Startups usually account for rapid growth, most commonly beginning with a product, specific business model or a rare idea. Upon closer inspection there are a lot of moving parts in here, making it difficult to predict the right approach to finding the correct number of users.
It can only be done through constant feedback from the limited users you have throughout the process and made to keep mutating along the way.
A separate survey showed that approximately 65% of startups end up changing their business plan as they go along and keep coming up with new ones. There are different reasons for this but the most common is that people estimate everything before getting their feet in the market but after getting in there they notice everything is a lot different. At this point, they have two options, follow their guesses which might start turning into fallacies or start reworking everything that they had estimated, with information that is more accurate. Most startups looking for investment do not have a lot of time to play this game. Finding the right validation and feedback from your audience should be done as soon as possible so you can begin reducing the risk that may or may not exist with your strategy. we will break these down into 3 separate parts.
A startup that usually starts with an idea that’s generally quite innovative. In most instances, the idea is a solution to a problem or working toward making someone else’s life easier in some way. When going through the customer discovery phase, find out if the problem you are looking at has a market in need of the solution. That should be the first step. The second step, if the solution can be monetized. The idea should make sense that people do want to pay money for it. With the number of people paying for your solution, you should be able to work harder at making it better.

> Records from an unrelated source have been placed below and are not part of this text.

Definition read_csv (text : string) : res frame :=
  let* records := tokenize StartRecord [] [] (list_ascii_of_string text) in
  match records with
  | [] => Err EmptyDataError
  | hdr :: body =>
      let named := mapi_aux (fun i n => if String.eqb n "" then ("Unnamed: " ++ string_of_nat i)%string else n) 0 hdr in
      let names := dedup_names named in
      let nh := List.length names in
      let width :=
        match body with
        | r1 :: _ => Nat.max nh (List.length r1)
        | [] => nh
        end in
      let* rs := mapM (fun fs =>
                   if (width <? List.length fs)%nat then Err ParserError
                   else
                     let cells := map to_cell fs ++ repeat CNaN (width - List.length fs) in
                     Ok (skipn (width - nh) cells)) body in
      Ok {| columns := names; rows := rs |}
  end.
Lemma mset_rows (R R' : ToRegex.matrix) (i j x : string) (v : RE.regex) :
  ToRegex.mset R i j v = Ok R' -> Dict.get x R <> None -> Dict.get x R' <> None.
Proof.
  unfold ToRegex.mset, Dict.index. destruct (Dict.get i R) eqn:Ei; simpl; [|discriminate].
  intros H. injection H as <-.
  destruct (String.eqb x i) eqn:Ex.
  - apply String.eqb_eq in Ex. subst. rewrite get_set_same. discriminate.
  - apply String.eqb_neq in Ex. now rewrite get_set_other.
Qed.

(** The loop writing [EmptySet] into row and column [F_new]. *)
Lemma fold_reset_column (F : string) :
  forall (l : list string) (R : ToRegex.matrix),
    Dict.get F R <> None ->
    (forall s, In s l -> Dict.get s R <> None) ->
    exists R',
      fold_result (fun R state =>
          R1 <- (if String.eqb state F then Ok R else ToRegex.mset R state F RE.EmptySet) ;;
          ToRegex.mset R1 F state RE.EmptySet) l R = Ok R' /\
      (forall x, Dict.get x R <> None -> Dict.get x R' <> None) /\
      (forall x y, ToRegex.mget R' x y =
         if (String.eqb x F && mem y l) || (String.eqb y F && negb (String.eqb x F) && mem x l)
         then Ok RE.EmptySet else ToRegex.mget R x y).
Proof.
  induction l as [|s l IH]; intros R HF Hl.
  - exists R. split; [reflexivity|]. split; [auto|].
    intros x y. simpl. now rewrite !andb_false_r.
  - assert (Hs : Dict.get s R <> None) by (apply Hl; left; auto).
    destruct (String.eqb s F) eqn:EsF.
    + (* only the row entry [(F, s)] *)
      destruct (mset_some R F s RE.EmptySet HF) as [R2 E2].
      assert (HF2 : Dict.get F R2 <> None) by exact (mset_rows _ _ _ _ _ _ E2 HF).
      destruct (IH R2 HF2) as [R' [Ef [Hrows Hget]]].
      { intros t Ht. apply (mset_rows _ _ _ _ _ _ E2). apply Hl. right. auto. }
      exists R'. cbn [fold_result]. rewrite EsF. cbn [bind]. rewrite E2. cbn [bind].
      split; [exact Ef|]. split.
      { intros x Hx. apply Hrows. exact (mset_rows _ _ _ _ _ _ E2 Hx). }
      intros x y. rewrite Hget, (mget_mset _ _ _ _ _ _ _ E2).
      apply String.eqb_eq in EsF. subst s. simpl.
      destruct (String.eqb x F) eqn:ExF, (String.eqb y F) eqn:EyF, (mem y l), (mem x l);
        simpl; auto.
    + destruct (mset_some R s F RE.EmptySet Hs) as [R1 E1].
      assert (HF1 : Dict.get F R1 <> None) by exact (mset_rows _ _ _ _ _ _ E1 HF).
      destruct (mset_some R1 F s RE.EmptySet HF1) as [R2 E2].
      assert (HF2 : Dict.get F R2 <> None) by exact (mset_rows _ _ _ _ _ _ E2 HF1).
      destruct (IH R2 HF2) as [R' [Ef [Hrows Hget]]].
      { intros t Ht. apply (mset_rows _ _ _ _ _ _ E2). apply (mset_rows _ _ _ _ _ _ E1).
        apply Hl. right. auto. }
      exists R'. cbn [fold_result]. rewrite EsF. cbn [bind]. rewrite E1. cbn [bind].
      rewrite E2. cbn [bind].
      split; [exact Ef|]. split.
      { intros x Hx. apply Hrows. apply (mset_rows _ _ _ _ _ _ E2).
        exact (mset_rows _ _ _ _ _ _ E1 Hx). }
      intros x y. rewrite Hget, (mget_mset _ _ _ _ _ _ _ E2), (mget_mset _ _ _ _ _ _ _ E1).
      simpl.
      destruct (String.eqb x F) eqn:ExF, (String.eqb y F) eqn:EyF,
               (String.eqb y s) eqn:Eys, (String.eqb x s) eqn:Exs, (mem y l), (mem x l);
        simpl; auto.
      all: apply String.eqb_eq in ExF, Exs; subst; rewrite String.eqb_refl in EsF; discriminate.
Qed.

(** The loop writing [EmptyString] from every final state into [F_new]. *)
Lemma fold_final_edges (F : string) :
  forall (l : list string) (R : ToRegex.matrix),
    (forall s, In s l -> Dict.get s R <> None) ->
    exists R',
      fold_result (fun R final_state => ToRegex.mset R final_state F RE.EmptyString) l R = Ok R' /\
      (forall x y, ToRegex.mget R' x y =
         if String.eqb y F && mem x l then Ok RE.EmptyString else ToRegex.mget R x y).
Proof.
  induction l as [|f l IH]; intros R Hl.
  - exists R. split; [reflexivity|]. intros x y. simpl. now rewrite andb_false_r.
  - destruct (mset_some R f F RE.EmptyString (Hl f (or_introl eq_refl))) as [R1 E1].
    destruct (IH R1) as [R' [Ef Hget]].
    { intros t Ht. apply (mset_rows _ _ _ _ _ _ E1). apply Hl. right. auto. }
    exists R'. cbn [fold_result]. rewrite E1. cbn [bind]. split; [exact Ef|].
    intros x y. rewrite Hget, (mget_mset _ _ _ _ _ _ _ E1). simpl.
    destruct (String.eqb y F), (String.eqb x f), (mem x l); simpl; auto.
Qed.

Lemma In_set_add (x y : string) (l : list string) : In x (set_add y l) <-> x = y \/ In x l.
Proof.
  unfold set_add. destruct (mem y l) eqn:Em.
  - apply mem_In in Em. split; [auto|]. intros [->|H]; auto.
  - rewrite in_app_iff. simpl. split; intros [H|H]; intuition.
Qed.

Lemma mget_set_other (R : ToRegex.matrix) (k x y : string) (row : list (string * RE.regex)) :
  x <> k -> ToRegex.mget (Dict.set k row R) x y = ToRegex.mget R x y.
Proof. intros Hne. unfold ToRegex.mget, Dict.index at 1 3. now rewrite get_set_other. Qed.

This is where you should be willing to take some chances and see if there is someone out there willing to buy your product. More than buying though, you have to make sure that people out there will use your product. Most importantly, make sure that the general numbers you went through are functional. Basic math like, how much would you have to pay to acquire users, and is it or will it be profitable in future? After going through this and making sure everything makes sense, you get a market fit product. Now is the ideal time to start scaling up your startup.
User acquisition is the most expensive of the three steps. If you got this far, you are armed with the knowledge that your product will sell, and you have a business model that is largely functional, you should be able to scale your business model whenever required. It is alright to spend money, within budget, to start advertising and for a few marketing campaigns. It is better to handle this at this point since it can give you a better understanding of your users.